After one year of establishment, it was officially inaugurated by M Wahiduzzaman, Vice Chancellor of the Noakhali Science and Technology University.
The club has celebrated many environmentally days with the coordination of the Department of Environment including World Environment Day. It also organizes various environmental workshops, Olympiads, and programs concerning the recent environmental issues.
The Coastal Environment Network (CoEN) facilitates networking among environmental organizations and others who share its mandate to protect the Earth and promote ecologically sound ways of life. The CoEN works directly with concerned citizens and organizations striving to protect, preserve, and restore the environment.
Its motto is "Move Towards Sustainable Development".
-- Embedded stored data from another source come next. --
(* ===== verification/Sha256.v ===== *)
(** [crypto/sha256] and [encoding/hex] of the Go standard library, executable,
    so that replay keys and claim digests are the real ones. *)

From S2P Require Import Prelude.
From S2P Require Import GoStrings.
From Stdlib Require Import Ascii String.
From stdpp Require Import strings.

Open Scope N_scope.

(** ** 32-bit words *)

Definition mask32 (x : N) : N := N.land x 4294967295.
Definition add32 (a b : N) : N := mask32 (a + b).
Definition rotr (x n : N) : N := mask32 (N.lor (N.shiftr x n) (N.shiftl x (32 - n))).
Definition not32 (x : N) : N := N.lxor x 4294967295.

Definition ch x y z := N.lxor (N.land x y) (N.land (not32 x) z).
Definition maj x y z := N.lxor (N.lxor (N.land x y) (N.land x z)) (N.land y z).
Definition bsig0 x := N.lxor (N.lxor (rotr x 2) (rotr x 13)) (rotr x 22).
Definition bsig1 x := N.lxor (N.lxor (rotr x 6) (rotr x 11)) (rotr x 25).
Definition ssig0 x := N.lxor (N.lxor (rotr x 7) (rotr x 18)) (N.shiftr x 3).
Definition ssig1 x := N.lxor (N.lxor (rotr x 17) (rotr x 19)) (N.shiftr x 10).

(** The [k] 32-bit words of a number, the most significant first. *)
Fixpoint unpack32 (k : nat) (n : N) : list N :=
  match k with
  | O => []
  | S k' => (N.shiftr n (32 * N.of_nat k') mod 4294967296)%N :: unpack32 k' n
  end.

(** The 64 constants of FIPS 180-4, eight to a row. *)
Definition round_constants : list N :=
  Eval cbv in (concat (map (unpack32 8) [
    0x428a2f9871374491b5c0fbcfe9b5dba53956c25b59f111f1923f82a4ab1c5ed5;
    0xd807aa9812835b01243185be550c7dc372be5d7480deb1fe9bdc06a7c19bf174;
    0xe49b69c1efbe47860fc19dc6240ca1cc2de92c6f4a7484aa5cb0a9dc76f988da;
    0x983e5152a831c66db00327c8bf597fc7c6e00bf3d5a7914706ca635114292967;
    0x27b70a852e1b21384d2c6dfc53380d13650a7354766a0abb81c2c92e92722c85;
    0xa2bfe8a1a81a664bc24b8b70c76c51a3d192e819d6990624f40e3585106aa070;
    0x19a4c1161e376c082748774c34b0bcb5391c0cb34ed8aa4a5b9cca4f682e6ff3;
    0x748f82ee78a5636f84c878148cc7020890befffaa4506cebbef9a3f7c67178f2
  ])).

Record digest_state := { ha : N; hb : N; hc : N; hd : N; he : N; hf : N; hg : N; hh : N }.

Definition initial_state : digest_state :=
  {| ha := 0x6a09e667; hb := 0xbb67ae85; hc := 0x3c6ef372; hd := 0xa54ff53a;
     he := 0x510e527f; hf := 0x9b05688c; hg := 0x1f83d9ab; hh := 0x5be0cd19 |}.

(** ** Padding and blocks *)

Definition byte_of (n : N) : ascii := ascii_of_N (n mod 256).

(** [n] big-endian bytes of [x]. *)
Fixpoint be_bytes (n : nat) (x : N) : list ascii :=
  match n with
  | O => []
  | S n' => (byte_of (N.shiftr x (8 * N.of_nat n')) :: be_bytes n' x)%list
  end.

Definition pad (msg : list ascii) : list ascii :=
  let len := N.of_nat (length msg) in
  let zeros := N.to_nat ((119 - len mod 64) mod 64) in
  (msg ++ [ascii_of_N 128] ++ repeat (ascii_of_N 0) zeros ++ be_bytes 8 (8 * len))%list.

Fixpoint words (l : list ascii) : list N :=
  match l with
  | (a :: b :: c :: d :: t)%list =>
      (N.lor (N.shiftl (N_of_ascii a) 24)
        (N.lor (N.shiftl (N_of_ascii b) 16)
          (N.lor (N.shiftl (N_of_ascii c) 8) (N_of_ascii d))) :: words t)%list
  | _ => []
  end.

(** The message schedule, the latest sixteen words first. *)
Fixpoint schedule (n : nat) (recent : list N) (acc : list N) : list N :=
  match n with
  | O => rev acc
  | S n' =>
      let w k := nth k recent 0 in
      let next := add32 (add32 (ssig1 (w 1%nat)) (w 6%nat)) (add32 (ssig0 (w 14%nat)) (w 15%nat)) in
      schedule n' (next :: firstn 15 recent)%list (next :: acc)%list
  end.

Definition round (s : digest_state) (kw : N * N) : digest_state :=
  let '(k, w) := kw in
  let t1 := add32 (add32 (hh s) (bsig1 (he s))) (add32 (ch (he s) (hf s) (hg s)) (add32 k w)) in
  let t2 := add32 (bsig0 (ha s)) (maj (ha s) (hb s) (hc s)) in
  {| ha := add32 t1 t2; hb := ha s; hc := hb s; hd := hc s;
     he := add32 (hd s) t1; hf := he s; hg := hf s; hh := hg s |}.

Definition compress (s : digest_state) (block : list N) : digest_state :=
  let w := (block ++ schedule 48 (rev block) [])%list in
  let s' := fold_left round (combine round_constants w) s in
  {| ha := add32 (ha s) (ha s'); hb := add32 (hb s) (hb s'); hc := add32 (hc s) (hc s');
     hd := add32 (hd s) (hd s'); he := add32 (he s) (he s'); hf := add32 (hf s) (hf s');
     hg := add32 (hg s) (hg s'); hh := add32 (hh s) (hh s') |}.

Fixpoint blocks (n : nat) (ws : list N) (s : digest_state) : digest_state :=
  match n with
  | O => s
  | S n' => blocks n' (skipn 16 ws) (compress s (firstn 16 ws))
  end.

Definition sum256_bytes (msg : list ascii) : list ascii :=
  let ws := words (pad msg) in
  let s := blocks (length ws / 16)%nat ws initial_state in
  (be_bytes 4 (ha s) ++ be_bytes 4 (hb s) ++ be_bytes 4 (hc s) ++ be_bytes 4 (hd s)
   ++ be_bytes 4 (he s) ++ be_bytes 4 (hf s) ++ be_bytes 4 (hg s) ++ be_bytes 4 (hh s))%list.

(** [sha256.Sum256]. *)
Definition Sum256 (msg : string) : string :=
  string_of_list_ascii (sum256_bytes (list_ascii_of_string msg)).

(** ** Hexadecimal *)

Definition hex_digit (n : N) : ascii :=
  if N.ltb n 10 then ascii_of_N (48 + n) else ascii_of_N (87 + n).

(** [hex.EncodeToString]: lower case. *)
Fixpoint EncodeToString (s : string) : string :=
  match s with
  | EmptyString => EmptyString
  | String c t =>
      String (hex_digit (N_of_ascii c / 16))
        (String (hex_digit (N_of_ascii c mod 16)) (EncodeToString t))
  end.

(** [hex.EncodeToString(sha256.Sum256(msg))]. *)
Definition sha256_hex (msg : string) : string := EncodeToString (Sum256 msg).

(** ** The published test vectors *)

Example sum256_empty :
  sha256_hex EmptyString = "e3b0c44298fc1c149afbf4c8996fb92427ae41e4649b934ca495991b7852b855".
Proof. vm_compute. reflexivity. Qed.

Example sum256_abc :
  sha256_hex "abc" = "ba7816bf8f01cfea414140de5dae2223b00361a396177a9cb410ff61f20015ad".
Proof. vm_compute. reflexivity. Qed.

Example sum256_two_blocks :
  sha256_hex "abcdbcdecdefdefgefghfghighijhijkijkljklmklmnlmnomnopnopq"
  = "248d6a61d20638b8e5c026930c3e6039a33ce45964ff2167f6ecedd419db06c1".
Proof. vm_compute. reflexivity. Qed.

(** ** The shape of the output *)

Lemma hex_digit_graphic n : n < 16 -> graphic (hex_digit n) = true.
Proof.
  intros Hn. assert (Hcases : n ∈ [0;1;2;3;4;5;6;7;8;9;10;11;12;13;14;15]).
  { rewrite !elem_of_cons. lia. }
  repeat (apply elem_of_cons in Hcases as [->|Hcases]; [reflexivity|]).
  by apply elem_of_nil in Hcases.
Qed.

Lemma EncodeToString_graphic s : all_graphic (EncodeToString s) = true.
Proof.
  unfold all_graphic. induction s as [|c s IH]; simpl; [done|].
  pose proof (N_ascii_bounded c) as Hc.
  rewrite !hex_digit_graphic, IH; [done| |].
  - apply N.mod_lt. lia.
  - apply N.Div0.div_lt_upper_bound. lia.
Qed.

Lemma sha256_hex_trimmed s : trimmed (sha256_hex s).
Proof. apply all_graphic_trimmed, EncodeToString_graphic. Qed.

Lemma EncodeToString_inj s t : EncodeToString s = EncodeToString t -> s = t.
Proof.
  assert (Hd : forall a b, a < 16 -> b < 16 -> hex_digit a = hex_digit b -> a = b).
  { intros a b Ha Hb H. apply (f_equal N_of_ascii) in H. unfold hex_digit in H.
    destruct (N.ltb_spec a 10), (N.ltb_spec b 10);
      rewrite !N_ascii_embedding in H by lia; lia. }
  revert t. induction s as [|c s IH]; intros [|d t] H; try done.
  cbn [EncodeToString] in H. injection H as H1 H2 H3.
  pose proof (N_ascii_bounded c) as Hc. pose proof (N_ascii_bounded d) as Hd'.
  apply Hd in H1; [|apply N.Div0.div_lt_upper_bound; lia..].
  apply Hd in H2; [|apply N.mod_lt; lia..].
  f_equal; [|by apply IH].
  rewrite <- (ascii_N_embedding c), <- (ascii_N_embedding d). f_equal.
  rewrite (N.div_mod' (N_of_ascii c) 16), (N.div_mod' (N_of_ascii d) 16). congruence.
Qed.

Lemma hex_digit_lower n : n < 16 -> lower_byte (hex_digit n) = hex_digit n.
Proof.
  intros Hn. unfold lower_byte, byte_in, hex_digit.
  destruct (N.ltb_spec n 10); rewrite N_ascii_embedding by lia.
  - replace (65 <=? 48 + n) with false by (symmetry; apply N.leb_gt; lia). done.
  - replace (87 + n <=? 90) with (n <=? 3) by (apply eq_true_iff_eq; rewrite !N.leb_le; lia).
    replace (n <=? 3) with false by (symmetry; apply N.leb_gt; lia). by rewrite andb_false_r.
Qed.

Lemma EncodeToString_lower s : ToLower (EncodeToString s) = EncodeToString s.
Proof.
  induction s as [|c s IH]; cbn [EncodeToString ToLower]; [done|].
  pose proof (N_ascii_bounded c) as Hc. rewrite IH, !hex_digit_lower; [done| |].
  - apply N.mod_lt. lia.
  - apply N.Div0.div_lt_upper_bound. lia.
Qed.

(** A digest is never the empty string. *)
Lemma sha256_hex_nonempty s : sha256_hex s <> EmptyString.
Proof.
  unfold sha256_hex, Sum256, sum256_bytes.
  generalize (blocks (length (words (pad (list_ascii_of_string s))) / 16)%nat
    (words (pad (list_ascii_of_string s))) initial_state) as st.
  intros st. cbn [be_bytes app string_of_list_ascii EncodeToString]. discriminate.
Qed.

#[global] Opaque Sum256.
#[export] Hint Resolve sha256_hex_trimmed sha256_hex_nonempty : go.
NSTU MODEL UNITED NATIONS ASSOCIATION

NSTUMUNA regularly hosts MUN conferences focusing on diplomacy, leadership & negotiations.

Programming Clubs

There are various programming clubs at NSTU that organize competitions, seminars, courses, and competitive programming events. Such CSTE Club, ICE Programming Club, IT_Club etc.

Other:

Some other organisations such as NSTUDS, Royal Economics Club, SILSWA-NSTU, Dhropad, NSTU Adventure Club, Cholo Paltai, CSTE Club, IT_Club etc. are working in the campus and beyond.